The Queen joked it was lucky rare stamps from her collection were “genuine” after they were assessed by some of the country’s leading philatelists.

During a visit to the Royal Philatelic Society to open its new building in the City of London, the Queen was shown the stamps sent for authentication.

Royal visit to Royal Philatelic society
The Queen had two extremely rare stamps authenticated by experts (Tolga Akmen/PA)

Chris Harman, chairman of the society’s experts committee, talked the monarch through the process of identifying the stamps and said later the head of state had quipped: “Lucky they were genuine.”

He said the stamps were two valuable items that featured printing mistakes. The first was a Western Australian inverted swan four pence, from 1854. One of these last sold at auction for around £250,000.

The other stamp was an Inverted Head Four Annas of India, also dating from 1854, which has been sold in the past for as much as £100,000.

Mr Harman added, laughing: “If we hadn’t thought they were genuine we wouldn’t have asked to authenticate them.”

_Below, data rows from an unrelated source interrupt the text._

(* ===== verification/Paging.v ===== *)
(** * What a page's components may rely on

    Theorems about [Page]: [Rotation] on the order in which ready instances run and what a
    sync call does to it,
    [Ladder] on what a loss costs, [Agreement] on the registration table, the positions and
    the subscription references agreeing with the wiring. *)

From S2P Require Import Prelude Envelope Ring Cursor Deferred RingCore Budget Activation Proto Subs AttachStore Publish Router Text Grants Buffer Wiring Page.

#[local] Open Scope N_scope.
#[local] Open Scope list_scope.

(** ** The rotation *)
Module Rotation.
Import Envelope Proto Subs Core Store Publish Router Activation Buffer Wiring Registrations Schedules.

(** Before [last] was handed out, or after: an instance comes up again only behind every
    one that follows it. *)
Definition passed (last : option string) (x : string) : bool :=
  match last with Some l => bool_decide (str_le x l) | None => false end.

(** The order instances come up in when the rotation resumes after [last]. *)
Definition rot_le (last : option string) (x y : string) : Prop :=
  match passed last x, passed last y with
  | false, true => True
  | true, false => False
  | _, _ => str_le x y
  end.

Lemma str_le_refl x : str_le x x.
Proof. destruct (str_le_total x x); done. Qed.

Lemma not_str_le x y : ¬ str_le x y → str_le y x ∧ y ≠ x.
Proof.
  intros Hn. destruct (str_le_total x y) as [?|?]; [done|]. split; [done|]. intros ->. by apply Hn, str_le_refl.
Qed.

Lemma sorted_partition (l : list string) (last : string) :
  StronglySorted str_le l →
  take (length (filter (λ x, str_le x last) l)) l = filter (λ x, str_le x last) l ∧
  drop (length (filter (λ x, str_le x last) l)) l = filter (λ x, ¬ str_le x last) l.
Proof.
  induction 1 as [|x l Hs IH Hx]; [done|]. rewrite !filter_cons. destruct (decide (str_le x last)) as [Hle|Hgt].
  - rewrite decide_False by tauto. simpl. destruct IH as [-> ->]. done.
  - rewrite (decide_True (P := ¬ str_le x last)) by done.
    assert (Hall : Forall (λ y, ¬ str_le y last) l).
    { eapply Forall_impl; [exact Hx|]. intros y Hxy Hy. apply Hgt. by etrans. }
    assert (filter (λ y, str_le y last) l = []) as Hnil.
    { clear - Hall. induction Hall as [|y l Hy _ IHl]; [done|]. by rewrite filter_cons, decide_False. }
    rewrite Hnil. simpl. split; [done|]. f_equal. symmetry. by apply filter_all.
Qed.

Lemma StronglySorted_filter (R : relation string) (Q : string → Prop) `{!∀ x, Decision (Q x)} (l : list string) :
  StronglySorted R l → StronglySorted R (filter Q l).
Proof.
  induction 1 as [|x l Hs IH Hx]; [constructor|]. rewrite filter_cons. destruct (decide (Q x)); [|done].
  constructor; [done|]. apply Forall_forall. intros y [_ Hy]%list_elem_of_filter. rewrite Forall_forall in Hx. by apply Hx.
Qed.

Lemma StronglySorted_weaken (R R' : relation string) (l : list string) :
  StronglySorted R l → (∀ x y, x ∈ l → y ∈ l → R x y → R' x y) → StronglySorted R' l.
Proof.
  induction 1 as [|x l Hs IH Hx]; intros Himp; [constructor|]. constructor.
  - apply IH. intros y z Hy Hz. apply Himp; by right.
  - apply Forall_forall. intros y Hy. rewrite Forall_forall in Hx. apply Himp; [by left|by right|by apply Hx].
Qed.

Lemma address_order_sorted {V} (m : gmap string V) : StronglySorted str_le (address_order m).
Proof. apply StronglySorted_merge_sort; apply _. Qed.

Section pick.
Context {Uuid DateTime : Type} `{EqDecision Uuid}.
Implicit Types (sc : Schedules) (r : Registrations) (ss : SurfaceStores Uuid DateTime).

(** An instance the gate would run now. *)
Definition could_run sc r ss (x : string) : Prop :=
  x ∈ runnable sc r ∧ is_ready_now sc ss x = true.

Definition rotated sc r : list string :=
  let start := match dispatch_cursor sc with
               | Some last => length (filter (λ instance, str_le instance last) (runnable sc r))
               | None => 0%nat
               end in
  drop start (runnable sc r) ++ take start (runnable sc r).

Lemma runnable_sorted sc r : StronglySorted str_le (runnable sc r).
Proof. apply StronglySorted_filter, address_order_sorted. Qed.

Lemma elem_of_rotated sc r x : x ∈ rotated sc r ↔ x ∈ runnable sc r.
Proof.
  unfold rotated. set (n := match dispatch_cursor sc with Some _ => _ | None => _ end).
  rewrite <- (take_drop n (runnable sc r)) at 3. rewrite !elem_of_app. tauto.
Qed.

Today The Queen visited The Royal Philatelic Society in London to open a new building on its 150th Anniversary.Philately is the study of stamps, postal history and other related items. pic.twitter.com/FruTA5HpiQ

— The Royal Family (@RoyalFamily) November 26, 2019

The Queen appeared relaxed and at ease during the visit which follows the devastating fallout experienced by her son the Duke of York after his BBC Newsnight interview about his friendship with convicted sex offender Jeffrey Epstein.

Andrew has withdrawn from public duties after he was widely criticised for failing to show remorse for his friendship and little empathy with Epstein’s victims.